* _WORK TO COMPLETE_
Look below for the line that has "simpl in Hlen.". Set down the lines from there through the line that has "Lemma streq_sym a b : streq a b = streq b a.", exactly as written.

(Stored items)
____
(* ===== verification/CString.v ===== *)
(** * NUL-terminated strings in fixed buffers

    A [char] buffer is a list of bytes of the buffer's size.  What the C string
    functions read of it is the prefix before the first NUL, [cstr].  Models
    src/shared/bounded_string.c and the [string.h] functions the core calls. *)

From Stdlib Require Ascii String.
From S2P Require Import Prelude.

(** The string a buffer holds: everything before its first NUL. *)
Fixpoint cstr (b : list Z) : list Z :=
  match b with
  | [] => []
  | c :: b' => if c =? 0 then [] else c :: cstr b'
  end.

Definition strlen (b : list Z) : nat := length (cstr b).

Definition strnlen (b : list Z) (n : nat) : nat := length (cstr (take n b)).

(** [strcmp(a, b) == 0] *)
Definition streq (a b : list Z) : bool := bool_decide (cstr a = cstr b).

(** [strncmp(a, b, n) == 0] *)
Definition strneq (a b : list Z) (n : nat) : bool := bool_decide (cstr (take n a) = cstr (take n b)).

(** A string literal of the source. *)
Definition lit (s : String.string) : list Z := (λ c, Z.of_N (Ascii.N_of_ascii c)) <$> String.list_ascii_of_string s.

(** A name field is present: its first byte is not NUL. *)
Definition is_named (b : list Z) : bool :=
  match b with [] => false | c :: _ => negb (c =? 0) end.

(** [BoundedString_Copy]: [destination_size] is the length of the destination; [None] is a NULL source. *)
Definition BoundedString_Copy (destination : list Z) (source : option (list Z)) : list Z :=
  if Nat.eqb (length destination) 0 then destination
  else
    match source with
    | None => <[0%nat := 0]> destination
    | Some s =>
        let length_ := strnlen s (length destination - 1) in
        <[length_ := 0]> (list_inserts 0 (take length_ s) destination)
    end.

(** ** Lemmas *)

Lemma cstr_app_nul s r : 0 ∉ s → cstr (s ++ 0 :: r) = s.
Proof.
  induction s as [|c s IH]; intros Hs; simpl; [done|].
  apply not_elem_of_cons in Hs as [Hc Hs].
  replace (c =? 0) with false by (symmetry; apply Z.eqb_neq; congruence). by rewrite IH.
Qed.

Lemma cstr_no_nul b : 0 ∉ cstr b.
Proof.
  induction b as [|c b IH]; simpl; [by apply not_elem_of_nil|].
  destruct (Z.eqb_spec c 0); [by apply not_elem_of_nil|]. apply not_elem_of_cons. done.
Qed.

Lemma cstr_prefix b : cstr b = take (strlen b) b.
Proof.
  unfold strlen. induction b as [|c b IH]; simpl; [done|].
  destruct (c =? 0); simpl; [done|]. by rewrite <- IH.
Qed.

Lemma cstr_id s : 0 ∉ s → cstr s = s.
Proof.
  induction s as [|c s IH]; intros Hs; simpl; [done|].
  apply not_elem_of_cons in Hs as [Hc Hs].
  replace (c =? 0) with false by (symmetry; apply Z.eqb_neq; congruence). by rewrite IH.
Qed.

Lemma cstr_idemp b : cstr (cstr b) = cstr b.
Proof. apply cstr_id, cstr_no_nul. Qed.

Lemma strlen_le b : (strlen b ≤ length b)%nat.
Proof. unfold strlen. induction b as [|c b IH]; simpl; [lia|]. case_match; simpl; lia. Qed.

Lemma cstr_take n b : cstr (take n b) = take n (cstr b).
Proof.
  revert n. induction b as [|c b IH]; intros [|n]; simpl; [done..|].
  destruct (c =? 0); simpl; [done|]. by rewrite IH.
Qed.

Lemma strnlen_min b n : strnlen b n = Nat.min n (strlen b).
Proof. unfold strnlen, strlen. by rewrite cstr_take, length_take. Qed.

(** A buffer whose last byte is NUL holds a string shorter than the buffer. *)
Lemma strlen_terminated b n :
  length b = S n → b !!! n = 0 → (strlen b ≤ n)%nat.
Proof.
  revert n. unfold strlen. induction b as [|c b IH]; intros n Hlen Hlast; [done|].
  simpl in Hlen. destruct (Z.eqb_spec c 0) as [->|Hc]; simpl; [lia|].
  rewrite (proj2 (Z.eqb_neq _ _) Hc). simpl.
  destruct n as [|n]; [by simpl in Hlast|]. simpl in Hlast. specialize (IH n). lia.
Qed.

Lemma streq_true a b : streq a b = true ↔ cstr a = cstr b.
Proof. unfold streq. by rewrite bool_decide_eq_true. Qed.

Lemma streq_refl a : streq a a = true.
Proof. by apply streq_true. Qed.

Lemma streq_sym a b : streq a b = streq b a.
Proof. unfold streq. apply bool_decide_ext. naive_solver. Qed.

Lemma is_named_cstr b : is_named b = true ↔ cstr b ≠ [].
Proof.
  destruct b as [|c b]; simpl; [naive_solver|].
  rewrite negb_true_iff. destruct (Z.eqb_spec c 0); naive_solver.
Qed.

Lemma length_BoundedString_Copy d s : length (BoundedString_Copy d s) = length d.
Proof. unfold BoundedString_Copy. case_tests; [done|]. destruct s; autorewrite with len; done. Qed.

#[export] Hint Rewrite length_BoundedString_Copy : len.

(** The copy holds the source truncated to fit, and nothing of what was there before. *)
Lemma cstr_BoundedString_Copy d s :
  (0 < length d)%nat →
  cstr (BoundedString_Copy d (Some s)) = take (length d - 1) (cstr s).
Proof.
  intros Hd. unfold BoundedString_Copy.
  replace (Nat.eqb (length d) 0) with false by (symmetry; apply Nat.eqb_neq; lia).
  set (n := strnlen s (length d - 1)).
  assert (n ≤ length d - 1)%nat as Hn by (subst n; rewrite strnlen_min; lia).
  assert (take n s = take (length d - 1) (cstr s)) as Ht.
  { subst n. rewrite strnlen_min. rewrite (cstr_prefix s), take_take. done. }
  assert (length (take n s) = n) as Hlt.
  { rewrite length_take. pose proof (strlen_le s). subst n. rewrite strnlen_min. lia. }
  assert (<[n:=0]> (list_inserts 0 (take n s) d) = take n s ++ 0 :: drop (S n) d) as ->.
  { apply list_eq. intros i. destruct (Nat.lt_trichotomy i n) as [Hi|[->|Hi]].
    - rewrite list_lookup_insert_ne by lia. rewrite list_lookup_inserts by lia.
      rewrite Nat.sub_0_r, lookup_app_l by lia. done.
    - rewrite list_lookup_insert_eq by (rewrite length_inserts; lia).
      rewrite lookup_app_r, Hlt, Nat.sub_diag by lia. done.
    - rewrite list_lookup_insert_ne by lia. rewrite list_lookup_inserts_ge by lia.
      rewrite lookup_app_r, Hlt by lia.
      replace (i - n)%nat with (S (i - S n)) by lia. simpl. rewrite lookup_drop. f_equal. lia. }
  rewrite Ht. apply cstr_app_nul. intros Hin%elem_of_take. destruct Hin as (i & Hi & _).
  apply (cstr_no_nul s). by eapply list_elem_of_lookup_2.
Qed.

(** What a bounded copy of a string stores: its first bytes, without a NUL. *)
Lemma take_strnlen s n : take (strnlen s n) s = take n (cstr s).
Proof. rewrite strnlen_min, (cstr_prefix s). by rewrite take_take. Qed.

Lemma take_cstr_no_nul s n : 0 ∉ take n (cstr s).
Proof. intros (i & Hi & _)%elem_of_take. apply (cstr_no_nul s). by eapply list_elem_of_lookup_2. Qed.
____
* _PROBLEM SOLUTION_
  simpl in Hlen. destruct (Z.eqb_spec c 0) as [->|Hc]; simpl; [lia|].
  rewrite (proj2 (Z.eqb_neq _ _) Hc). simpl.
  destruct n as [|n]; [by simpl in Hlast|]. simpl in Hlast. specialize (IH n). lia.
Qed.

Lemma streq_true a b : streq a b = true ↔ cstr a = cstr b.
Proof. unfold streq. by rewrite bool_decide_eq_true. Qed.

Lemma streq_refl a : streq a a = true.
Proof. by apply streq_true. Qed.

Lemma streq_sym a b : streq a b = streq b a.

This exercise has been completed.